Decolorization of two azo dyes using marine Lysobacter sp. T312D9

Aims: Novel azo dye-degrading bacterium T312D9 strain has been isolated from Abou Quir Gulf, Alexandria, Egypt. Methodology and Results: The identification of the isolate by 16S rRNA gene sequencing revealed to be Lysobacter sp. This marine ecofriendly isolate was exploited for its ability to degrade two synthetic azo dyes considered as detrimental pollutants from industrial effluents: congo red and methyl red. Using different dye concentrations showed the highest metabolic activity for complete degradation obtained from 100 to 500 mg/L within 30 h under static condition, also, sustaining higher dye loading of 1 g/L was carried out. The significant induction of enzymes NADH - 2,6-dichloroindophenol (NADH-DCIP) reductase and tyrosinase indicated their prominent role in dye degradation.

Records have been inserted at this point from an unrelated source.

(** The first direction whose cell two steps away is in the grid gets its
    passage, when all these cells are walls. *)
Lemma forDirections_first_passage carve mazeSize cx cy :
  (∀ x y st st', carve x y st = Ok st' → evolves st.1 st'.1) →
  ∀ ds st st',
    (∃ d, d ∈ ds ∧ inBounds mazeSize (cx + dx d * 2) (cy + dy d * 2)) →
    (∀ d, d ∈ ds → inBounds mazeSize (cx + dx d * 2) (cy + dy d * 2) →
          cellIs st.1 (cx + dx d * 2) (cy + dy d * 2) WALL) →
    forDirections carve mazeSize cx cy ds st = Ok st' →
    ∃ d, d ∈ ds ∧ inBounds mazeSize (cx + dx d * 2) (cy + dy d * 2) ∧
         cellIs st'.1 (cx + dx d) (cy + dy d) PATH.
Proof.
  intros He. induction ds as [|d rest IH]; intros st st' (d0 & Hd0 & Hin0) Hwalls.
  - inversion Hd0.
  - cbn [forDirections]. intros H. apply bind_Ok_inv in H as (st1 & Hstep & H).
    destruct (decide (inBounds mazeSize (cx + dx d * 2) (cy + dy d * 2))) as [Hin|Hout].
    + exists d. split; [left|]. split; [exact Hin|].
      pose proof (Hwalls d ltac:(left) Hin) as Hw.
      rewrite (proj2 (guard_inBounds _ _ _) Hin) in Hstep.
      unfold cellIs in Hw. rewrite Hw in Hstep.
      change (Ok (Some WALL) ≫= ?f) with (f (Some WALL)) in Hstep. cbv beta in Hstep.
      change (strictEq (Some WALL) 1) with true in Hstep. cbv iota in Hstep.
      apply bind_Ok_inv in Hstep as (g & Hset & Hstep).
      apply He in Hstep. simpl in Hstep.
      apply (forDirections_evolves _ _ _ _ _ He) in H.
      eapply evolves_path; [exact H|]. eapply evolves_path; [exact Hstep|].
      eapply setCell_same; eauto.
    + destruct (_ && _) eqn:Hguard; [apply guard_inBounds in Hguard; contradiction|].
      injection Hstep as <-.
      destruct (IH st st') as (d' & Hd' & Hin' & Hp); auto.
      * exists d0. split; [|exact Hin0].
        apply elem_of_cons in Hd0 as [->|Hd0]; [contradiction|exact Hd0].
      * intros d' Hd'. apply Hwalls. right. exact Hd'.
      * exists d'. split; [right; exact Hd'|]. auto.
Qed.

(** From a start cell in the interior of a grid of size 5 or more, the
    carve leaves a path cell other than the start in the interior. *)
Lemma carvePath_passage fuel mazeSize mazeArray startX startY r st' :
  5 ≤ mazeSize → 0 < startX < mazeSize - 1 → 0 < startY < mazeSize - 1 →
  carvePath fuel mazeSize startX startY (fillWalls mazeSize mazeArray, r) = Ok st' →
  ∃ a b, (1 ≤ a ≤ mazeSize - 2 ∧ 1 ≤ b ≤ mazeSize - 2) ∧
         (a, b) ≠ (startX, startY) ∧ cellIs st'.1 a b PATH.
Proof.
  intros Hsize Hx Hy. destruct fuel as [|fuel]; [discriminate|].
  rewrite carvePath_S. simpl fst. simpl snd. intros H.
  apply bind_Ok_inv in H as (g & Hset & H).
  pose proof (shuffleDirections_unit r) as Hunit.
  assert (Hall : ∀ d, d ∈ directions → d ∈ (shuffleDirections r).1)
    by (intros d; apply shuffle_elem_of).
  destruct (shuffleDirections r) as [ds r1]. simpl in Hunit, Hall.
  apply (forDirections_first_passage _ _ _ _ (carvePath_evolves fuel mazeSize)) in H
    as (d & Hd & [Hnx Hny] & Hp).
  - rewrite Forall_forall in Hunit. pose proof (Hunit d Hd) as Hu.
    exists (startX + dx d), (startY + dy d). unfold unitStep in Hu.
    split; [lia|]. split; [intros [= H1 H2]; lia|exact Hp].
  - destruct (decide (2 ≤ startX)).
    + exists {| dx := -1; dy := 0 |}. split; [apply Hall; unfold directions; repeat constructor|].
      unfold inBounds. simpl. lia.
    + exists {| dx := 1; dy := 0 |}. split; [apply Hall; unfold directions; repeat constructor|].
      unfold inBounds. simpl. lia.
  - intros d Hd Hin. simpl. rewrite Forall_forall in Hunit.
    unfold cellIs. rewrite (setCell_other _ _ _ _ _ _ _ Hset).
    + apply fillWalls_wall, Hin.
    + pose proof (Hunit d Hd) as Hu. unfold unitStep in Hu. intros [= H1 H2]. lia.
Qed.

(** The sampling of the exit returns at once when its two draws give a
    path cell other than the start. *)
Lemma placeExit_hit fuel mazeSize startX startY maze v rng a b :
  2 < mazeSize → 1 ≤ a ≤ mazeSize - 2 → 1 ≤ b ≤ mazeSize - 2 →
  Z.of_nat (tape rng (cursor rng)) = a - 1 →
  Z.of_nat (tape rng (S (cursor rng))) = b - 1 →
  cellIs maze a b PATH → (a, b) ≠ (startX, startY) →
  ∃ out, placeExit (S fuel) mazeSize startX startY maze v rng = Ok out.
Proof.
  intros Hsize Ha Hb Hta Htb Hp Hne. cbn [placeExit]. unfold randomFloor. simpl.
  rewrite Hta, Htb. destruct (Z.ltb_spec 0 (mazeSize - 2)); [|lia].
  rewrite !Z.mod_small by lia. replace (a - 1 + 1) with a by lia.
  replace (b - 1 + 1) with b by lia.
  unfold cellIs in Hp. rewrite Hp.
  change (Ok (Some PATH) ≫= ?f) with (f (Some PATH)). cbv beta.
  change (strictEq (Some PATH) 0) with true.
  assert (Hs : (a =? startX) && (b =? startY) = false).
  { apply andb_false_iff. destruct (Z.eqb_spec a startX), (Z.eqb_spec b startY); auto.
    subst. contradiction. }
  rewrite Hs. cbn [negb andb].
  destruct (setCell_defined maze b a EXIT _ Hp) as [g Hset]. rewrite Hset.
  eexists. reflexivity.
Qed.

(** Whatever the carve draws, the call returns for some draws of the exit:
    for every tape [t] there is a tape [t'] with the numbers of [t] up to
    the end of the carve, for which generateMaze returns. *)
Lemma generateMaze_can_return mazeSize mazeArray v startX startY (t : nat → nat) :
  5 ≤ mazeSize → 0 < startX < mazeSize - 1 → 0 < startY < mazeSize - 1 →
  ∃ g1 k t' out,
    carvePath (depthBound mazeSize) mazeSize startX startY
      (fillWalls mazeSize mazeArray, {| tape := t; cursor := 0 |})
      = Ok (g1, {| tape := t; cursor := k |}) ∧
    (∀ n, (n < k)%nat → t' n = t n) ∧
    generateMaze (depthBound mazeSize) mazeSize mazeArray v startX startY
      {| tape := t'; cursor := 0 |} = Ok out.
Proof.
  intros Hsize Hx Hy.
  assert (Hb : inBounds mazeSize startX startY) by (unfold inBounds; lia).
  destruct (carvePath_fillWalls mazeSize mazeArray startX startY
              {| tape := t; cursor := 0 |} Hb) as [[g1 r1] Hcarve].
  pose proof (carvePath_laterOn _ _ _ _ _ _ Hcarve) as [Htape _]. simpl in Htape.
  destruct r1 as [t1 k]. simpl in Htape. subst t1.
  destruct (carvePath_passage _ _ _ _ _ _ _ Hsize Hx Hy Hcarve)
    as (a & b & [Ha Hb'] & Hne & Hp). simpl in Hp.
  set (t' := λ n, if (n =? k)%nat then Z.to_nat (a - 1)
                  else if (n =? S k)%nat then Z.to_nat (b - 1) else t n).
  exists g1, k, t'.
  assert (Hagree : ∀ n, (n < k)%nat → t' n = t n).
  { intros n Hn. unfold t'. destruct (Nat.eqb_spec n k); [lia|].
    destruct (Nat.eqb_spec n (S k)); [lia|reflexivity]. }
  pose proof (carvePath_sameDraws _ _ _ _ _ _ _ _ {| tape := t'; cursor := 0 |} Hcarve)
    as Hcarve'. simpl in Hcarve'.
  specialize (Hcarve' ltac:(split; [reflexivity|simpl; intros n Hn; apply Hagree; lia])).
  unfold generateMaze. rewrite Hcarve'.
  change (Ok ?p ≫= ?f) with (f p). cbv beta iota.
  destruct (depthBound mazeSize) as [|fuel] eqn:Hfuel; [discriminate Hcarve|].
  destruct (placeExit_hit fuel mazeSize startX startY g1 v {| tape := t'; cursor := k |} a b)
    as [out Hout]; auto; try lia.
  - simpl. unfold t'. rewrite Nat.eqb_refl. lia.
  - simpl. unfold t'. destruct (Nat.eqb_spec (S k) k); [lia|].
    rewrite Nat.eqb_refl. lia.
  - exists out. split; [exact Hcarve|]. split; [exact Hagree|exact Hout].
Qed.

(** * The claims on generateMaze *)

Example demoRun_returns : demoRun = Ok (demoMaze, demoExit, demoRng').
Proof. vm_compute. reflexivity. Qed.

Example demoMaze_rows :
  rows 5 demoMaze =
    [ [1; 1; 1; 1; 1];
      [1; 0; 2; 0; 1];
      [1; 1; 1; 0; 1];
      [1; 0; 0; 0; 1];
      [1; 1; 1; 1; 1] ].
Proof. vm_compute. reflexivity. Qed.

(** C1. For an odd size of at least 5 and a start cell in the interior of
    the grid, every cell of the grid that generateMaze returns and that is
    not a wall (a path or the exit) is reached from the start cell by
    steps right, left, down and up through cells that are not walls. *)
Theorem generateMaze_connected fuel mazeSize mazeArray exitPosVector startX startY rng
    maze exitPos rng' :
  Z.Odd mazeSize → 5 ≤ mazeSize →
  0 < startX < mazeSize - 1 → 0 < startY < mazeSize - 1 →
  generateMaze fuel mazeSize mazeArray exitPosVector startX startY rng
    = Ok (maze, exitPos, rng') →
  ∀ c, openCell mazeSize maze c → reach mazeSize maze (startX, startY) c.
Proof.
  intros _ _ Hx Hy H c Hc.
  apply generateMaze_Ok in H as (g1 & r1 & ex & ey & Hcarve & Hp & _ & Hset & _).
  apply (reach_mono mazeSize g1); [intros c'; eapply openCell_exit; eauto|].
  assert (Hb : inBounds mazeSize startX startY) by (unfold inBounds; lia).
  apply (carvePath_connected _ _ _ _ _ _ _ Hb Hcarve).
  eapply openCell_exit_inv; eauto.
Qed.

Lemma generateMaze_connected_witness :
  demoRun = Ok (demoMaze, demoExit, demoRng') ∧
  ∀ c, openCell 5 demoMaze c → reach 5 demoMaze (1, 1) c.
Proof.
  split; [vm_compute; reflexivity|].
  apply (generateMaze_connected 16 5 ∅ origin 1 1 demoRng demoMaze demoExit demoRng').
  - exists 2. reflexivity.
  - lia.
  - lia.
  - lia.
  - vm_compute. reflexivity.
Defined.

(** The exit of the returned grid, for any size above 2. *)
Lemma generateMaze_exit_cell fuel mazeSize mazeArray exitPosVector startX startY rng
    maze exitPos rng' :
  2 < mazeSize →
  generateMaze fuel mazeSize mazeArray exitPosVector startX startY rng
    = Ok (maze, exitPos, rng') →
  ∃ ex ey,
    (1 ≤ ex ≤ mazeSize - 2 ∧ 1 ≤ ey ≤ mazeSize - 2) ∧
    cellIs maze ex ey EXIT ∧ (ex, ey) ≠ (startX, startY) ∧
    exitPos = exitVector mazeSize ex ey ∧
    (∀ x y, inBounds mazeSize x y → cellIs maze x y EXIT → (x, y) = (ex, ey)) ∧
    (∀ x y v, inBounds mazeSize x y → (x, y) ≠ (ex, ey) →
              cellIs maze x y v → v ≠ WALL → v = PATH).
Proof.
  intros Hsize H.
  apply generateMaze_Ok in H as (g1 & r1 & ex & ey & Hcarve & Hp & Hne & Hset & Hv & Hin).
  assert (Hother : ∀ x y, inBounds mazeSize x y → (x, y) ≠ (ex, ey) →
                          cellIs maze x y WALL ∨ cellIs maze x y PATH).
  { intros x y Hb Hxy. unfold cellIs. rewrite (setCell_other _ _ _ _ _ _ _ Hset Hxy).
    apply (carvePath_codes _ _ _ _ _ _ _ x y Hcarve Hb). }
  exists ex, ey. split; [auto|].
  split; [eapply setCell_same; eauto|]. split; [exact Hne|]. split; [exact Hv|]. split.
  - intros x y Hb He. destruct (decide ((x, y) = (ex, ey))) as [|Hxy]; [assumption|].
    exfalso. unfold cellIs, WALL, PATH, EXIT in *.
    destruct (Hother x y Hb Hxy); congruence.
  - intros x y v Hb Hxy Hv' Hw. unfold cellIs, WALL, PATH in *.
    destruct (Hother x y Hb Hxy); congruence.
Qed.

(** The perimeter of the returned grid, for an odd size and an odd start. *)
Lemma generateMaze_perimeter fuel mazeSize mazeArray exitPosVector startX startY rng
    maze exitPos rng' :
  Z.Odd mazeSize → 2 < mazeSize →
  inBounds mazeSize startX startY → Z.Odd startX → Z.Odd startY →
  generateMaze fuel mazeSize mazeArray exitPosVector startX startY rng
    = Ok (maze, exitPos, rng') →
  enclosed mazeSize maze.
Proof.
  intros Hodd Hsize Hb Hox Hoy H.
  apply generateMaze_Ok in H as (g1 & r1 & ex & ey & Hcarve & Hp & Hne & Hset & _ & Hin).
  destruct Hin as [Hex Hey]; [lia|].
  apply (enclosed_setCell mazeSize g1 ex ey EXIT); auto.
  eapply (carvePath_enclosed fuel mazeSize mazeArray startX startY rng (g1, r1)); eauto.
Qed.
(** [class ResourceHandle { ResourceType type; std::string name; ... }],
    the constructor [ResourceHandle(t, n) : type(t), name(n)] being
    [Build_ResourceHandle]. *)
Record ResourceHandle : Type := Build_ResourceHandle {
  type : ResourceType;
  name : string
}.

(** [std::unique_ptr<T>] and [std::make_unique<T>]. *)
Definition unique_ptr (T : Type) : Type := option T.

Definition make_unique {T : Type} (v : T) : unique_ptr T := Some v.

(** The two processes of the source's header comment: the handler runs in the
    privileged browser process and answers a sandboxed renderer process. *)
Inductive Process : Type :=
| Browser
| Renderer.

(** The boundary stated on [kPrivileged] in the enumeration ("the renderer
    should NEVER be able to request this directly"): a privileged handle is
    only ever held by the browser process. *)
Definition respects_boundary (receiver : Process) (h : ResourceHandle) : Prop :=
  type h = kPrivileged -> receiver = Browser.

(** ** Effects: the output stream and faults *)

Definition ostream : Type := list string.

Definition M (A : Type) : Type := ostream -> option (A * ostream).

Definition ret {A : Type} (a : A) : M A :=
  fun out => Some (a, out).

Definition bind {A B : Type} (m : M A) (k : A -> M B) : M B :=
  fun out =>
    match m out with
    | Some (a, out') => k a out'
    | None => None
    end.

Definition fault {A : Type} : M A :=
  fun _ => None.

Declare Scope io_scope.
Delimit Scope io_scope with io.

Notation "x <- m ;; k" := (bind m (fun x => k))
  (at level 61, m at next level, right associativity) : io_scope.
Notation "m ;; k" := (bind m (fun _ => k))
  (at level 61, right associativity) : io_scope.

Local Open Scope io_scope.

(** [std::cout << s] *)
Definition cout (s : string) : M unit :=
  fun out => Some (tt, (out ++ [s])%list).

(** The newline character. *)
Definition nl : string := String (ascii_of_nat 10) EmptyString.

(** [std::cout << std::endl] *)
Definition endl : M unit := cout nl.

(** [p->...]: access through a [unique_ptr]; a null pointer faults. *)
Definition deref {T : Type} (p : unique_ptr T) : M T :=
  match p with
  | Some v => ret v
  | None => fault
  end.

The biodegradation of two azo dyes were analyzed by gas chromatographic-mass spectrum analysis (GC-MS) and Fourier transform infrared spectroscopy (FTIR) before and after treatment. Toxicity study revealed the much less toxic nature of the metabolites produced after complete decolorization. Conclusion, significance and impact of study: Lysobacter sp T312D9 represent an inexpensive and promising marine bacteria for removal of both methyl and congo red. High sustainable metabolic activity for biodegradation under static condition. NADH-DCIP reductase and tyrosinase were significantly induced during biodegradation of dyes. The obtained metabolites revealed to be less toxic in nature which offers a practical biological treatment.